### Task objective:
Run through the records and show each line that includes the string "eexists".

Saved data entries:
____

Lemma with_text_twice s b s' b' p : with_text s b (with_text s' b' p) = with_text s b p.
Proof. done. Qed.

Lemma buffer_with_text s b p : current_buffer_ (doc (with_text s b p)) = b.
Proof. done. Qed.

Lemma with_text_same p : with_text (stream_ (doc p)) (current_buffer_ (doc p)) p = p.
Proof. by destruct p as [[] ?]. Qed.

Lemma ReadUntilAppend_reading ds p w r :
  reading (stream_ (doc p)) (w ++ r) → forallb (λ c, negb (is_delim ds c)) w = true → stops ds r →
  ∃ s, ReadUntilAppend ds p = Ret (Value (head r), with_text s (current_buffer_ (doc p) ++ w) p) ∧ after r s.
Proof.
  intros Hs Hw Hr. unfold ReadUntilAppend, ReadUntil, bind_m.
  destruct (ReadUntil_loop_reading (S (length (rest (stream_ (doc p))))) ds [] (stream_ (doc p)) w r)
    as (s & -> & Ha); [done..| |].
  { destruct Hs as (_ & _ & -> & _). rewrite length_app. lia. }
  exists s. split; [|done]. simpl. case_bool_decide as E; [|done]. subst. by rewrite app_nil_r.
Qed.

Lemma Move_reading s c r : reading s (c :: r) → ∃ s', Move s = Ret (true, s') ∧ reading s' r.
Proof.
  intros Hs. unfold Move. rewrite (seekg_next _ _ _ Hs). pose proof (reading_next _ _ _ Hs) as Hn.
  eexists. split; [|exact Hn]. destruct Hn as (_ & Hf & _). unfold fail. by rewrite Hf.
Qed.

Lemma TryTake_reading s c r : reading s (c :: r) → ∃ s', TryTake s = Ret (Value c, s') ∧ reading s' r.
Proof.
  intros Hs. unfold TryTake, bind_m, lift. rewrite (get_cons _ _ _ Hs).
  eexists. split; [done|]. by apply reading_next in Hs.
Qed.

(** Reading a string literal up to [r]: the loop of [ReadJsonString] with the
    [ReadUntil] in front of it. *)
Lemma ReadJsonString_loop_reading n k fuel p s c0 r :
  length s ≤ n → n + k < fuel → forallb escapable s = true → is_delim string_delimiters c0 = true →
  reading (stream_ (doc p)) (escape s ++ c0 :: r) →
  ∃ st fuel', k < fuel' ∧
    (v <-- ReadUntilAppend string_delimiters;; ReadJsonString_loop fuel v) p =
      ReadJsonString_loop fuel' (Value (Some c0)) (with_text st (current_buffer_ (doc p) ++ s) p) ∧
    reading st (c0 :: r).
Proof.
  revert fuel p s. induction n as [n IH] using lt_wf_ind. intros fuel p s Hn Hf He Hc0 Hs.
  destruct (escape_split s He) as (w & s' & -> & Hw & Hs').
  rewrite escape_app, <- (assoc_L (++)) in Hs. destruct (escape_plain w Hw) as [Ew Hd]. rewrite Ew in Hs.
  unfold bind_m at 1. destruct s' as [|c s'].
  - destruct (ReadUntilAppend_reading string_delimiters p w (c0 :: r) Hs Hd Hc0) as (st & -> & Ha).
    exists st, fuel. rewrite app_nil_r. split_and!; [lia|done|done].
  - destruct fuel as [|fuel]; [lia|]. destruct Hs' as (e & Hesc & Hun).
    assert (escape (c :: s') ++ c0 :: r = "\"%char :: e :: escape s' ++ c0 :: r) as E.
    { unfold escape. csimpl. by rewrite Hesc. }
    rewrite E in Hs.
    destruct (ReadUntilAppend_reading string_delimiters p w _ Hs Hd eq_refl) as (st & -> & Ha).
    cbn [ReadJsonString_loop head is_char]. rewrite bool_decide_true by done. cbn [negb].
    unfold bind_m at 1. unfold ops at 1. cbn [with_text doc set_buffer set_stream stream_].
    destruct (Move_reading _ _ _ Ha) as (st1 & -> & H1). unfold bind_m at 1.
    unfold and_then at 1 2. unfold bind_m at 1 2. unfold ops at 1. cbn [doc set_buffer set_stream stream_].
    destruct (TryTake_reading _ _ _ H1) as (st2 & -> & H2). unfold ret_m at 1. rewrite Hun.
    rewrite forallb_app in He. apply andb_true_iff in He as [_ He]. cbn [forallb] in He.
    apply andb_true_iff in He as [_ He]. rewrite length_app in Hn. simpl in Hn.
    destruct (IH (length s')) with (fuel := fuel) (s := s')
      (p := with_text st2 ((current_buffer_ (doc p) ++ w) ++ [c]) p) as (st3 & fuel' & Hf' & E3 & H3);
      [lia|lia|lia|done|done|done|].
    exists st3, fuel'. split_and!; [done| |done]. etrans; [exact E3|]. rewrite with_text_twice, buffer_with_text.
    by rewrite <- !(assoc_L (++)).
Qed.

____

### Answer space:
  eexists. split; [|exact Hn]. destruct Hn as (_ & Hf & _). unfold fail. by rewrite Hf.
  eexists. split; [done|]. by apply reading_next in Hs.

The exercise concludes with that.